Thank you, as always, for the kind words. :rose:
 
According to this website, W.P Kinsella is Canadian too. WTF? He likes baseball. The internet must be wrong on this one.
 
According to professor Wiki, Kinsella is not just Canadian, but incredibly Canadian. I've only ever read his baseball books. Wiki says he's got a whole series on Canada's version of real Indians, and still lives in Canadia somewhere. I thought he taught in the Iowa program.

I may have to begin liking him less now.
 
Don't be so hard on Canadian writers. You guys have Saul Bellow and...um....

The city libraries hold an event here called "The Eh List." I went. It was awesome.

Writing at a Tim Horton's would be like writing at a Subway.
 
I don't feel that you people are sufficiently attentive to my pain.

I just found out a very good writer whom I previously thought positively of is Canadian.

It is obviously a difficult time for me.
 
I don't feel that you people are sufficiently attentive to my pain.

I just found out a very good writer whom I previously thought positively of is Canadian.

It is obviously a difficult time for me.

I've had similar disappointment in the engineering game......
 
I don't feel that you people are sufficiently attentive to my pain.

I just found out a very good writer whom I previously thought positively of is Canadian.

It is obviously a difficult time for me.

Many Americans struggle with this.

Being inferior to Canadians really eats away at most of you.

Its okay, we understand.
 
Seems like most writers that have written about the craft say to avoid coffee shops and semi-private clubs meant for writers like the plague. Some will say they do their best writing in them. Lawrence Block seems to do a lot of writing in them and Rowling started the same way. King on the other hand says it has to be private and at least relatively quiet.
In school they taught that private was better although I can't see how something like that could apply to everyone. Journalism profs are notoriously snobbish so they think what they say applies to all.

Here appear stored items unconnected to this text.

(* ===== verification/MLCorrect.v ===== *)
(** * Batches of rows: correctness

    Gathering the distinct rows of an input and scattering the rows of a
    result matrix gives every selected row its own result, when the input is
    flat, constant, or a dictionary without repetitions. *)
From S2P Require Import Prelude CFloat MLVector MLFunctions.
Local Open Scope nat_scope.
Local Open Scope list_scope.

(** ** Loops *)
Lemma foldM_o_prefix {A S} (f : S → A → outcome S) (state : list A → S) l :
  (∀ l1 x l2, l = l1 ++ x :: l2 → f (state l1) x = Ok (state (l1 ++ [x]))) → foldM_o f l (state []) = Ok (state l).
Proof.
  intros H. assert (∀ l2 l1, l = l1 ++ l2 → foldM_o f l2 (state l1) = Ok (state l)) as G; [|by apply (G l [])].
  induction l2 as [|x l2 IH]; intros l1 E; cbn; [by rewrite E, app_nil_r|].
  rewrite (H l1 x l2 E). cbn. apply IH. by rewrite <- app_assoc.
Qed.

Lemma mapM_o_map {A B} (f : A → outcome B) (g : A → B) l : (∀ x, x ∈ l → f x = Ok (g x)) → mapM_o f l = Ok (map g l).
Proof. intros H. apply mapM_o_Ok, Forall2_fmap_r, Forall_Forall2_diag, Forall_forall, H. Qed.

(** ** Selected rows *)
Lemma selected_valid rows row : row ∈ selected rows ↔ isValid rows row = true.
Proof.
  unfold selected. rewrite list_elem_of_filter, elem_of_seq. split; [by intros []|]. intros H. split; [done|]. split; [lia|]. cbn.
  unfold isValid in H. destruct (rows !! row) eqn:E; [|done]. by eapply lookup_lt_Some.
Qed.

Lemma selected_NoDup rows : NoDup (selected rows).
Proof. apply NoDup_filter, NoDup_seq. Qed.

Lemma selected_sorted rows : StronglySorted lt (selected rows).
Proof.
  unfold selected. generalize 0. induction (length rows) as [|n IH]; intros s; [constructor|]. cbn [seq].
  rewrite filter_cons. destruct (decide _); [|apply IH]. constructor; [apply IH|]. apply Forall_forall. intros x Hx.
  apply list_elem_of_filter in Hx as [_ Hx%elem_of_seq]. lia.
Qed.

Lemma sorted_last l (x y : nat) : StronglySorted lt l → last l = Some y → x ∈ l → x ≤ y.
Proof.
  induction 1 as [|a l Hs IH Ha]; [done|]. intros Hl [->|Hx]%elem_of_cons.
  - destruct l; [cbn in Hl; naive_solver|]. rewrite last_cons_cons in Hl. apply last_Some_elem_of in Hl. rewrite Forall_forall in Ha. specialize (Ha y Hl). lia.
  - apply IH; [|done]. destruct l; [by apply elem_of_nil in Hx|]. by rewrite last_cons_cons in Hl.
Qed.

Lemma selected_end rows row : row ∈ selected rows → row < end_ rows.
Proof.
  intros H. unfold end_. destruct (last (selected rows)) as [y|] eqn:E.
  - pose proof (sorted_last _ row y (selected_sorted rows) E H). lia.
  - apply last_None in E. rewrite E in H. by apply elem_of_nil in H.
Qed.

Anywho, that's all I had to say on the subject. Which is to say, not very much.

p.s. I wrote this in a quiet, private room.

p.p.s. I have to flush now.
 
Seems like most writers that have written about the craft say to avoid coffee shops and semi-private clubs meant for writers like the plague. Some will say they do their best writing in them. Lawrence Block seems to do a lot of writing in them and Rowling started the same way. King on the other hand says it has to be private and at least relatively quiet.
In school they taught that private was better although I can't see how something like that could apply to everyone. Journalism profs are notoriously snobbish so they think what they say applies to all.

http://i-cdn.apartmenttherapy.com/uimages/re-nest/2011-2-4-gbs_shed.jpg

George Bernard Shaw's writer's hut.
 
'Canadian' and 'fill in the blank' is an oxymoron. Canadian stands alone like, SHIT HOUSE or SYPHILIS or DENTAL DECAY; its self-evident.
 
Shaw's little shed was hand rotated to keep the sun streaming in the window.

Writers are like that sometimes. They need things like sun shining through a window all the time. Others could write flying in coach during a thunderstorm surrounded by small children.
 
When do my 7 to whenever nerd job, I work in a semi-private office, the door closes and I can put on the iPod, but there is a wall of windows and people can see me.

I'm not ashamed to say that I love to write fiction, read fiction, where ever, when ever the mood, the Muse, hits. I am never without a notebook and pen to write something down. I can't write much at home: Too many distractions, mostly the Better Half.

The two Starbucks I frequent most are usually filled with college students: Closest has community college and liberal arts/engineering collegestudents, the other close to a mall has nursing, law, and medical colleges students.
 
Where you posers write only matters if you got nuthin to say.